In general, the SUS can quickly, easily. and comprehensively evaluate usability. The SUS comprises 10 closely related questions on a 5-point Likert scale, of which questions 1, 3, 5, 7, and 9 are positive, and 2, 4, 6, 8, and 10 are negative. A higher SUS score implies better product usability.

Evaluating the usability criteria requires expertise in both the customization of usability principles and their specific domain for wearable smartwatches. So, evaluators need a thorough understanding of all the challenges and considerations that should be kept in mind to develop effective heuristics. In turn, this involves extensive research, analysis, and iteration to ensure the heuristics accurately reflect the requirements and expectations of smartwatch users. Moreover, participants involved in the heuristics should be representative of the target user population, i.e., those who are professionals or fitness enthusiasts, which is a challenging task. Thus, the data acquisition, its analysis, and interpretation is a complex problem that is resolved in this study through careful planning and comprehensive analysis of the evaluation methods.

4. Proposed Methodology

In this section, we outline our research design and describe the study conducted for the evaluation of smartwatch usability. The human–computer interface (HCI) has been using usability evaluation methods since the early 1980s, spurred on by the need to improve the usability of smart devices and applications. Usability testing methods include field studies, laboratory experiments, expert-based inspection methods, etc. [46]. There is only scarce research that compares the evaluation methods for smartwatches; however, there have been studies investigating wearable usability using different methods.

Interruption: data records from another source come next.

Lemma write_fat_entry_upd s c v :
  geo_ok okw s -> 0 <= c < entries s ->
  exists s', fat32_write_fat_entry junk c v s = Some (tt, s')
    /\ upd s s' (fun m => if decide (m ∈ fat_copies s (c / 128)) then fat_sector s c v else sec s m).
Proof.
  intros G Hc. unfold fat32_write_fat_entry, mread, mgets. unfold mbind_ at 1. rewrite fat_pos_ok by done. unfold mbind_. simpl.
  pose proof (g_fats _ _ G) as Hn. pose proof (g_begin _ _ G) as Hb. pose proof (g_data _ _ G) as Hd. pose proof (g_data_small _ _ G) as Hds.
  pose proof (fat_index s c Hc) as Hj. pose proof (Z.mod_pos_bound c 128 ltac:(lia)).
  rewrite sector_at_sec by (try apply (g_io _ _ G); by apply fat_sector_ok).
  assert (Hl : length (sec s (fat_begin_lba s + c / 128)) = SECTOR) by (apply length_sec; [apply (g_io _ _ G)|by apply fat_sector_ok]).
  destruct (put_copies (Z.to_nat (BPB_NumFATs s)) s (fat_begin_lba s + c / 128) (BPB_FATSz32 s) (fat_sector s c v) 0)
    as (s' & E & U); try lia; [apply (g_io _ _ G)| | |].
  { intros k Hk. split; [apply (g_fat_ok _ _ G)|]; rewrite ?Hd; nia. }
  { unfold fat_sector. rewrite length_put32; unfold SECTOR in *; lia. }
  exists s'. split; [exact E|]. by rewrite Z2Nat.id in U by lia.
Qed.
Lemma free_list_head s c t : vol_ok okw s -> free_list s = c :: t -> clus_ok okw s c /\ fat s c = 0.
Proof.
  intros [_ V] E. rewrite E, Forall_cons in V. split; [apply V|]. apply (free_list_elem s c). rewrite E. by left.
Qed.

(** The same with the end [prev] of the chain so far linked to it. *)
Lemma alloc_link s prev c t :
  vol_ok okw s -> free_list s = c :: t -> 2 <= prev < entries s -> fat s prev = 0x0FFFFFFF ->
  exists s', (fat32_write_fat_entry junk c 0x0FFFFFFF ;;; fat32_zero_cluster c ;;; fat32_write_fat_entry junk prev c) s = Some (tt, s')
    /\ step okw s s' (fupd (fupd (fat s) c 0x0FFFFFFF) prev c) (fupd (clus s) c (zero_clus s))
    /\ free_list s' = t /\ vol_ok okw s' /\ fat s' c = 0x0FFFFFFF.
Proof.
  intros V E Hp Ep. destruct (free_list_head s c t V E) as [Hc Hfc]. pose proof (proj1 Hc) as Hr. pose proof (g_entries _ _ (proj1 V)).
  assert (Hpc : prev <> c) by (intros ->; rewrite Hfc in Ep; lia).
  destruct (alloc_one s c t V E) as (s1 & E1 & S1 & F1 & V1). apply mbind_inv in E1 as ([] & s0 & E0 & E1).
  unfold mbind_ at 1. rewrite E0. unfold mbind_ at 1. rewrite E1.
  destruct (write_fat_entry_step junk okw s1 prev c) as (s2 & E2 & S2);
    [apply V1|by rewrite (step_entries _ _ _ _ _ S1); lia|unfold is_u32, CLUSTER_END in *; lia|].
  rewrite land_mask_small in S2 by lia.
  assert (S : step okw s s2 (fupd (fupd (fat s) c 0x0FFFFFFF) prev c) (fupd (clus s) c (zero_clus s))).
  { apply (step_seq _ _ _ _ _ _ _ _ _ _ S1 S2); [|done]. intros d _ Ed. unfold fupd in *. by rewrite Ed. }
  exists s2. split_and!; [exact E2|exact S| | |].
  - apply (free_list_take _ _ _ _ _ _ S E); unfold fupd; [by rewrite decide_False, decide_True by done|].
    intros x _ Hx. rewrite (decide_False (P := x = c)) by done. case_decide as Hxp; [rewrite Hxp, Ep; lia|done].
  - apply (vol_ok_step _ _ _ _ S); [apply V|]. intros x Hx. unfold fupd. case_decide; [lia|]. case_decide; [done|]. by apply vol_ok_free.
  - destruct S as (_ & _ & _ & HF & _). rewrite HF by lia. unfold fupd. by rewrite decide_False, decide_True.
Qed.

(** The rounds after the first. *)
Lemma allocate_rounds k m s first prev :
  vol_ok okw s -> 2 <= prev < entries s -> fat s prev = 0x0FFFFFFF -> (k <= length (free_list s))%nat ->
  exists s' prev', allocate_loop junk fuel (k + m) first prev s = allocate_loop junk fuel m first prev' s'
    /\ step okw s s' (link (prev :: take k (free_list s)) (fat s)) (zeroed s (take k (free_list s)))
    /\ free_list s' = drop k (free_list s) /\ vol_ok okw s'.
Proof.
  revert s prev. induction k as [|k IH]; intros s prev V Hp Ep Hk.
  - exists s, prev. split_and!; [done| |done|exact V].
    apply (step_ext _ _ _ _ _ _ _ (step_refl okw s)); [|done]. intros d _. simpl. by case_decide as Hd; [rewrite Hd|].
  - destruct (free_list s) as [|c t] eqn:E; simpl in Hk; [lia|]. cbn [Nat.add allocate_loop]. unfold mread. unfold mbind_ at 1.
    rewrite find_free_cluster_head, E by apply V. simpl. destruct (free_list_head s c t V E) as [[Hr _] _].
    rewrite (proj2 (Z.eqb_neq c 0)) by lia. rewrite (proj2 (Z.leb_le 2 prev)) by lia.
    destruct (alloc_link s prev c t V E Hp Ep) as (s2 & E2 & S & F2 & V2 & Ec).
    apply mbind_inv in E2 as ([] & s0 & E0 & E2). apply mbind_inv in E2 as ([] & s1 & E1 & E2).
    unfold mbind_ at 1. rewrite E0. unfold mbind_ at 1. rewrite E1. unfold mbind_ at 1. rewrite E2.
    destruct (IH s2 c) as (s' & prev' & E' & S' & F' & V'); [done|by rewrite (step_entries _ _ _ _ _ S)|done|by rewrite F2; lia|].
    rewrite F2 in *. exists s', prev'. split_and!; [exact E'| |exact F'|exact V'].
    apply (step_seq _ _ _ _ _ _ _ _ _ _ S S').
    + intros d Hd Ed. cbn [link] in *. unfold fupd in Ed. destruct (decide (d = prev)) as [->|]; [|].
      * assert (Hin : prev ∉ c :: take k t).
        { intros Hin. assert (Hin' : prev ∈ free_list s).
          { rewrite E. rewrite <- (take_drop k t). apply (elem_of_app (c :: take k t)). by left. }
          apply free_list_elem in Hin'. lia. }
        rewrite not_elem_of_cons in Hin. rewrite decide_False by apply Hin. by rewrite link_out by apply Hin.
      * destruct (decide (d = c)); [done|]. destruct (decide (d ∈ take k t)); [by apply link_in|by rewrite !link_out].
    + intros d Hd Ed. unfold zeroed. rewrite (step_cluster_size _ _ _ _ _ S). rewrite Ed. unfold fupd.
      destruct (decide (d ∈ take k t)) as [Hin|Hin]; [by rewrite decide_True by (by right)|].
      destruct (decide (d = c)) as [->|]; [by rewrite decide_True by (by left)|]. rewrite decide_False; [done|]. rewrite elem_of_cons. tauto.
Qed.

Lemma free_list_in_table s : vol_ok okw s -> in_table s (free_list s).
Proof. intros [_ V]. eapply Forall_impl; [exact V|]. by intros x [H _]. Qed.

(** The first round, and those after it. *)
Lemma allocate_first k m s c t :
  vol_ok okw s -> free_list s = c :: t -> (k <= length t)%nat ->
  exists s' prev', allocate_loop junk fuel (S k + m) 0 0 s = allocate_loop junk fuel m c prev' s'
    /\ step okw s s' (link (c :: take k t) (fat s)) (zeroed s (c :: take k t))
    /\ free_list s' = drop k t /\ vol_ok okw s'.
Proof.
  intros V E Hk. destruct (free_list_head s c t V E) as [[Hr _] _]. cbn [Nat.add allocate_loop]. unfold mread. unfold mbind_ at 1.
  rewrite find_free_cluster_head, E by apply V. cbn [head default from_option id]. rewrite (proj2 (Z.eqb_neq c 0)) by lia.
  destruct (alloc_one s c t V E) as (s1 & E1 & S1 & F1 & V1). apply mbind_inv in E1 as ([] & s0 & E0 & E1).
  unfold mbind_ at 1. rewrite E0. unfold mbind_ at 1. rewrite E1.
  destruct (allocate_rounds k m s1 c c) as (s' & prev' & E' & S' & F' & V'); [done|by rewrite (step_entries _ _ _ _ _ S1)| |by rewrite F1|].
  { destruct S1 as (_ & _ & _ & HF & _). rewrite HF by lia. unfold fupd. by rewrite decide_True. }
  rewrite F1 in *. exists s', prev'. split_and!; [exact E'| |exact F'|exact V'].
  apply (step_seq _ _ _ _ _ _ _ _ _ _ S1 S').
  - intros d Hd Ed. destruct (decide (d ∈ c :: take k t)) as [Hin|Hin]; [by apply link_in|]. rewrite !link_out by done. rewrite Ed.
    unfold fupd. rewrite decide_False; [done|]. intros ->. apply Hin. by left.
  - intros d Hd Ed. unfold zeroed. rewrite (step_cluster_size _ _ _ _ _ S1), Ed. unfold fupd.
    destruct (decide (d ∈ take k t)) as [Hin|Hin]; [by rewrite decide_True by (by right)|].
    destruct (decide (d = c)) as [->|]; [by rewrite decide_True by (by left)|]. rewrite decide_False; [done|]. rewrite elem_of_cons. tauto.
Qed.

Lemma allocate_chain_ok s n :
  vol_ok okw s -> (0 < n <= length (free_list s))%nat ->
  exists c s', fat32_allocate_cluster_chain junk fuel (Z.of_nat n) s = Some (c, s')
    /\ head (free_list s) = Some c
    /\ step okw s s' (link (take n (free_list s)) (fat s)) (zeroed s (take n (free_list s)))
    /\ free_list s' = drop n (free_list s) /\ vol_ok okw s'.
Proof.
  intros V Hn. unfold fat32_allocate_cluster_chain. rewrite (proj2 (Z.eqb_neq _ 0)) by lia. rewrite Nat2Z.id.
  destruct n as [|k]; [lia|]. destruct (free_list s) as [|c t] eqn:E; simpl in Hn; [lia|].
  destruct (allocate_first k 0 s c t V E) as (s' & prev' & E' & S' & F' & V'); [lia|].
  rewrite Nat.add_0_r in E'. rewrite E'. exists c, s'. done.
Qed.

Therefore, in this research, we will be testing the usability of four smartwatches using two usability evaluation methods. We conducted a heuristic evaluation and used a system usability scale to evaluate the usability of the four smartwatches, comprising the Samsung Galaxy Watch 4, Samsung Galaxy Watch 5, Fitbit Charge 5, and Fitbit Versa 2, along with their mobile applications, Gear Samsung for Samsung Watches, and the Fitbit mobile application for Fitbit watches. For the heuristic evaluation, we used customized heuristics combining Nielson’s 10 heuristics [47] and Motti and Caine’s 20 heuristics [27,28] designed and validated by HCI experts.

4.1. Smartwatches and Applications to Be Evaluated

In this study, we use the following four watches to investigate their usability with their mobile applications:

Samsung Galaxy Watch 4, Galaxy Wearable (Samsung Gear) app;
Samsung Galaxy Watch 5, Galaxy Wearable (Samsung Gear) app;
Fitbit Charge 5, Fitbit application;
Fitbit Versa 2, Fitbit Application.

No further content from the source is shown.